What you should do:
Every record below, from first to last: print it exactly as shown.
(Exercise data)
(** * Role management (rol_management.py, api.py): model and properties

    The two Python modules share one class, [RoleManager], copied verbatim
    from rol_management.py into api.py.  The class talks to an Oracle
    database through one connection, keeps a snapshot of the roles table
    in a dictionary, and reports what it does with [print].

    The model below keeps those three ingredients apart:
    - Python values (strings, dictionaries, [sorted], truthiness);
    - the database session behind the connection, with its transaction
      state and the errors the driver can raise;
    - the methods themselves, written in a small state-and-exception monad
      that follows the [try]/[except]/[finally] structure of the source. *)

From Stdlib Require Import ZArith List String Ascii Bool Lia.
From Stdlib Require Import Permutation Sorted DecimalString.
Import ListNotations.

Open Scope string_scope.
Open Scope list_scope.
Open Scope Z_scope.

Notation "s1 +++ s2" := (String.append s1 s2)
  (at level 60, right associativity).

(** ** Python values *)

Module Py.

(** [str(n)] for an [int]. *)
Definition str_of_int (n : Z) : string :=
  NilZero.string_of_int (Z.to_int n).

(** [s * n] for a string [s]. *)
Fixpoint str_mul (s : string) (n : nat) : string :=
  match n with
  | O => EmptyString
  | S n' => s +++ str_mul s n'
  end.

(** The format specification [:<w]: left-justify in a field of width [w],
    padding with spaces on the right; longer text is left alone. *)
Definition ljust (w : nat) (s : string) : string :=
  s +++ str_mul " " (w - String.length s).

(** [needle in hay] for two strings. *)
Fixpoint str_contains (needle hay : string) : bool :=
  String.prefix needle hay ||
  match hay with
  | EmptyString => false
  | String _ rest => str_contains needle rest
  end.

(** The newline character of ["\n"]. *)
Definition nl : string := String (ascii_of_nat 10) EmptyString.

(** *** Dictionaries

    A Python [dict] iterates in insertion order, and assigning to a key
    that is already present keeps the key's position.  The order matters
    to [sorted(self.roles.items())] only through the claim that it does
    not, so the dictionary is an association list with that update. *)

Section Dict.
Context {K V : Type}.
Variable keq : K -> K -> bool.

Definition dict := list (K * V).
Record monitoring_config := mkMonitoring {
  alert_emails : option (list string);
  auto_retraining_params : option loc;
  drift_thresholds_cfg : option thresholds;
  skew_thresholds_cfg : option thresholds;
  gs_auto_retraining_params_path : string;
  job_display_name : string;
  log_sink_name : string;
  model_endpoint : string;
  monitoring_interval : Z;
  monitoring_location : string;
  sample_rate_cfg : Q;
  target_field_cfg : string;
  training_dataset : string }.

Record pipelines_config := mkPipelines {
  gs_pipeline_job_spec_path : string }.

Record config := mkConfig {
  gcp : gcp_config;
  monitoring : monitoring_config;
  pipelines : pipelines_config }.

(** The body under [if __name__ == '__main__'], after the file is loaded. *)
Definition main (E : env) (cfg : config) : M unit :=
  retrain ← truthy_params (auto_retraining_params (monitoring cfg));
  (if retrain : bool then
     from_option
       (fun r =>
          upload_automatic_retraining_parameters E r
            (gs_auto_retraining_params_path (monitoring cfg))
            (gs_pipeline_job_spec_path (pipelines cfg))
            (storage_bucket_name (gcp cfg)))
       (mret tt) (auto_retraining_params (monitoring cfg))
   else mret tt);;
  create_or_update_monitoring_job E
    (alert_emails (monitoring cfg))
    (auto_retraining_params (monitoring cfg))
    (drift_thresholds_cfg (monitoring cfg))
    (gs_auto_retraining_params_path (monitoring cfg))
    (job_display_name (monitoring cfg))
    (log_sink_name (monitoring cfg))
    (model_endpoint (monitoring cfg))
    (monitoring_interval (monitoring cfg))
    (monitoring_location (monitoring cfg))
    (project_id (gcp cfg))
    (pubsub_topic_name (gcp cfg))
    (sample_rate_cfg (monitoring cfg))
    (skew_thresholds_cfg (monitoring cfg))
    (target_field_cfg (monitoring cfg))
    (training_dataset (monitoring cfg)).

(** ** Observing a run *)

(** The calls a computation adds to the trace when started in [s]. *)
Definition calls_made {A} (c : M A) (s : state) : list call :=
  drop (length (trace s)) (trace (c s).2).

Definition outcome {A} (c : M A) (s : state) : result A := (c s).1.

Definition final {A} (c : M A) (s : state) : state := (c s).2.

Definition is_job_create (c : call) : bool :=
  match c with JobCreate _ => true | _ => false end.
Definition is_job_update (c : call) : bool :=
  match c with JobUpdate _ _ => true | _ => false end.
Definition is_job_upsert (c : call) : bool := is_job_create c || is_job_update c.
Definition is_sink_create (c : call) : bool :=
  match c with SinkCreate _ _ _ => true | _ => false end.
Definition is_sink_update (c : call) : bool :=
  match c with SinkUpdate _ _ _ => true | _ => false end.
Definition is_sink_upsert (c : call) : bool := is_sink_create c || is_sink_update c.
Definition is_uploader_call (c : call) : bool :=
  match c with
  | FileWrite _ _ _ | StorageGetBucket _ | BlobUploadFromFilename _ _ _ => true
  | _ => false
  end.
Definition is_iam_grant (c : call) : bool :=
  match c with SubprocessRun _ _ _ _ _ => true | _ => false end.

(** Every [p]-call of the trace comes before every [q]-call. *)
Fixpoint all_before (p q : call -> bool) (tr : list call) : bool :=
  match tr with
  | [] => true
  | c :: tr' => (if q c then forallb (fun x => negb (p x)) (c :: tr') else true)
                && all_before p q tr'
  end.

(** Every [q]-call of the trace has a [p]-call somewhere before it. *)
Fixpoint preceded_by (p q : call -> bool) (seen : bool) (tr : list call) : bool :=
  match tr with
  | [] => true
  | c :: tr' => (if q c then seen else true) && preceded_by p q (seen || p c) tr'
  end.


(** The files once a write of [bytes] to [filepath] in mode [w] has failed:
    as they were if the file could not be opened, with the file cut to the
    bytes that got through if it could. *)
Definition left_by_failed_write (E : env) (filepath bytes : string)
    (fs : gmap string string) : gmap string string :=
  match written_before_error E filepath with
  | None => fs
  | Some n => <[filepath := PyStr.take n bytes]> fs
  end.

(** The calls [create_or_update_sink] makes, by whether the sink is there. *)
Definition sink_calls (present : bool) (sink_name destination filter_ : string)
    : list call :=
  if present then
    [SinkExists sink_name; SinkUpdate sink_name filter_ destination;
     Print ("Updated Anomaly Log Sink " +:+ sink_name +:+ "." +:+ PyStr.newline)]
  else
    [SinkExists sink_name; SinkCreate sink_name filter_ destination;
     Print ("Created Anomaly Log Sink " +:+ sink_name +:+ "." +:+ PyStr.newline)].

(** The mapping an argument of the script denotes in a store: nothing for
    [None]. *)
Definition params_in (s : state) (p : option loc) : option pydict :=
  match p with
  | Some r => heap s !! r
  | None => None
  end.

(** [auto_retraining_params] is a non-empty mapping. *)
Definition retraining_configured (s : state) (p : option loc) : bool :=
  match params_in s p with
  | Some (_ :: _) => true
  | _ => false
  end.

(** The trace has a call satisfying the first test, later one satisfying the
    second, and so on. *)
Fixpoint in_order (ps : list (call -> bool)) (tr : list call) : bool :=
  match tr with
  | [] => match ps with [] => true | _ :: _ => false end
  | c :: tr' =>
      match ps with
      | [] => true
      | p :: ps' => if p c then in_order ps' tr' else in_order ps tr'
      end
  end.

(** The run of the script gets as far as the IAM grant: retraining
    parameters are configured, the parameter file can be written and the
    endpoint is found. *)
Definition reaches_grant (E : env) (cfg : config) (s : state) : bool :=
  retraining_configured s (auto_retraining_params (monitoring cfg))
  && match open_error E local_params_file with
     | None => true
     | Some _ => false
     end
  && match endpoint_list E (project_id (gcp cfg)) (monitoring_location (monitoring cfg))
             ("endpoint=" +:+ PyStr.dquote +:+
              PyStr.last_segment (model_endpoint (monitoring cfg)) +:+ PyStr.dquote) with
     | [] => false
     | _ :: _ => true
     end.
(End Exercise data)
Answer area:
(** * Role management (rol_management.py, api.py): model and properties

    The two Python modules share one class, [RoleManager], copied verbatim
    from rol_management.py into api.py.  The class talks to an Oracle
    database through one connection, keeps a snapshot of the roles table
    in a dictionary, and reports what it does with [print].

    The model below keeps those three ingredients apart:
    - Python values (strings, dictionaries, [sorted], truthiness);
    - the database session behind the connection, with its transaction
      state and the errors the driver can raise;
    - the methods themselves, written in a small state-and-exception monad
      that follows the [try]/[except]/[finally] structure of the source. *)

From Stdlib Require Import ZArith List String Ascii Bool Lia.
From Stdlib Require Import Permutation Sorted DecimalString.
Import ListNotations.

Open Scope string_scope.
Open Scope list_scope.
Open Scope Z_scope.

Notation "s1 +++ s2" := (String.append s1 s2)
  (at level 60, right associativity).

(** ** Python values *)

Module Py.

(** [str(n)] for an [int]. *)
Definition str_of_int (n : Z) : string :=
  NilZero.string_of_int (Z.to_int n).

(** [s * n] for a string [s]. *)
Fixpoint str_mul (s : string) (n : nat) : string :=
  match n with
  | O => EmptyString
  | S n' => s +++ str_mul s n'
  end.

(** The format specification [:<w]: left-justify in a field of width [w],
    padding with spaces on the right; longer text is left alone. *)
Definition ljust (w : nat) (s : string) : string :=
  s +++ str_mul " " (w - String.length s).

(** [needle in hay] for two strings. *)
Fixpoint str_contains (needle hay : string) : bool :=
  String.prefix needle hay ||
  match hay with
  | EmptyString => false
  | String _ rest => str_contains needle rest
  end.

(** The newline character of ["\n"]. *)
Definition nl : string := String (ascii_of_nat 10) EmptyString.

(** *** Dictionaries

    A Python [dict] iterates in insertion order, and assigning to a key
    that is already present keeps the key's position.  The order matters
    to [sorted(self.roles.items())] only through the claim that it does
    not, so the dictionary is an association list with that update. *)

Section Dict.
Context {K V : Type}.
Variable keq : K -> K -> bool.

Definition dict := list (K * V).
Record monitoring_config := mkMonitoring {
  alert_emails : option (list string);
  auto_retraining_params : option loc;
  drift_thresholds_cfg : option thresholds;
  skew_thresholds_cfg : option thresholds;
  gs_auto_retraining_params_path : string;
  job_display_name : string;
  log_sink_name : string;
  model_endpoint : string;
  monitoring_interval : Z;
  monitoring_location : string;
  sample_rate_cfg : Q;
  target_field_cfg : string;
  training_dataset : string }.

Record pipelines_config := mkPipelines {
  gs_pipeline_job_spec_path : string }.

Record config := mkConfig {
  gcp : gcp_config;
  monitoring : monitoring_config;
  pipelines : pipelines_config }.

(** The body under [if __name__ == '__main__'], after the file is loaded. *)
Definition main (E : env) (cfg : config) : M unit :=
  retrain ← truthy_params (auto_retraining_params (monitoring cfg));
  (if retrain : bool then
     from_option
       (fun r =>
          upload_automatic_retraining_parameters E r
            (gs_auto_retraining_params_path (monitoring cfg))
            (gs_pipeline_job_spec_path (pipelines cfg))
            (storage_bucket_name (gcp cfg)))
       (mret tt) (auto_retraining_params (monitoring cfg))
   else mret tt);;
  create_or_update_monitoring_job E
    (alert_emails (monitoring cfg))
    (auto_retraining_params (monitoring cfg))
    (drift_thresholds_cfg (monitoring cfg))
    (gs_auto_retraining_params_path (monitoring cfg))
    (job_display_name (monitoring cfg))
    (log_sink_name (monitoring cfg))
    (model_endpoint (monitoring cfg))
    (monitoring_interval (monitoring cfg))
    (monitoring_location (monitoring cfg))
    (project_id (gcp cfg))
    (pubsub_topic_name (gcp cfg))
    (sample_rate_cfg (monitoring cfg))
    (skew_thresholds_cfg (monitoring cfg))
    (target_field_cfg (monitoring cfg))
    (training_dataset (monitoring cfg)).

(** ** Observing a run *)

(** The calls a computation adds to the trace when started in [s]. *)
Definition calls_made {A} (c : M A) (s : state) : list call :=
  drop (length (trace s)) (trace (c s).2).

Definition outcome {A} (c : M A) (s : state) : result A := (c s).1.

Definition final {A} (c : M A) (s : state) : state := (c s).2.

Definition is_job_create (c : call) : bool :=
  match c with JobCreate _ => true | _ => false end.
Definition is_job_update (c : call) : bool :=
  match c with JobUpdate _ _ => true | _ => false end.
Definition is_job_upsert (c : call) : bool := is_job_create c || is_job_update c.
Definition is_sink_create (c : call) : bool :=
  match c with SinkCreate _ _ _ => true | _ => false end.
Definition is_sink_update (c : call) : bool :=
  match c with SinkUpdate _ _ _ => true | _ => false end.
Definition is_sink_upsert (c : call) : bool := is_sink_create c || is_sink_update c.
Definition is_uploader_call (c : call) : bool :=
  match c with
  | FileWrite _ _ _ | StorageGetBucket _ | BlobUploadFromFilename _ _ _ => true
  | _ => false
  end.
Definition is_iam_grant (c : call) : bool :=
  match c with SubprocessRun _ _ _ _ _ => true | _ => false end.

(** Every [p]-call of the trace comes before every [q]-call. *)
Fixpoint all_before (p q : call -> bool) (tr : list call) : bool :=
  match tr with
  | [] => true
  | c :: tr' => (if q c then forallb (fun x => negb (p x)) (c :: tr') else true)
                && all_before p q tr'
  end.

(** Every [q]-call of the trace has a [p]-call somewhere before it. *)
Fixpoint preceded_by (p q : call -> bool) (seen : bool) (tr : list call) : bool :=
  match tr with
  | [] => true
  | c :: tr' => (if q c then seen else true) && preceded_by p q (seen || p c) tr'
  end.


(** The files once a write of [bytes] to [filepath] in mode [w] has failed:
    as they were if the file could not be opened, with the file cut to the
    bytes that got through if it could. *)
Definition left_by_failed_write (E : env) (filepath bytes : string)
    (fs : gmap string string) : gmap string string :=
  match written_before_error E filepath with
  | None => fs
  | Some n => <[filepath := PyStr.take n bytes]> fs
  end.

(** The calls [create_or_update_sink] makes, by whether the sink is there. *)
Definition sink_calls (present : bool) (sink_name destination filter_ : string)
    : list call :=
  if present then
    [SinkExists sink_name; SinkUpdate sink_name filter_ destination;
     Print ("Updated Anomaly Log Sink " +:+ sink_name +:+ "." +:+ PyStr.newline)]
  else
    [SinkExists sink_name; SinkCreate sink_name filter_ destination;
     Print ("Created Anomaly Log Sink " +:+ sink_name +:+ "." +:+ PyStr.newline)].

(** The mapping an argument of the script denotes in a store: nothing for
    [None]. *)
Definition params_in (s : state) (p : option loc) : option pydict :=
  match p with
  | Some r => heap s !! r
  | None => None
  end.

(** [auto_retraining_params] is a non-empty mapping. *)
Definition retraining_configured (s : state) (p : option loc) : bool :=
  match params_in s p with
  | Some (_ :: _) => true
  | _ => false
  end.

(** The trace has a call satisfying the first test, later one satisfying the
    second, and so on. *)
Fixpoint in_order (ps : list (call -> bool)) (tr : list call) : bool :=
  match tr with
  | [] => match ps with [] => true | _ :: _ => false end
  | c :: tr' =>
      match ps with
      | [] => true
      | p :: ps' => if p c then in_order ps' tr' else in_order ps tr'
      end
  end.

(** The run of the script gets as far as the IAM grant: retraining
    parameters are configured, the parameter file can be written and the
    endpoint is found. *)
Definition reaches_grant (E : env) (cfg : config) (s : state) : bool :=
  retraining_configured s (auto_retraining_params (monitoring cfg))
  && match open_error E local_params_file with
     | None => true
     | Some _ => false
     end
  && match endpoint_list E (project_id (gcp cfg)) (monitoring_location (monitoring cfg))
             ("endpoint=" +:+ PyStr.dquote +:+
              PyStr.last_segment (model_endpoint (monitoring cfg)) +:+ PyStr.dquote) with
     | [] => false
     | _ :: _ => true
     end.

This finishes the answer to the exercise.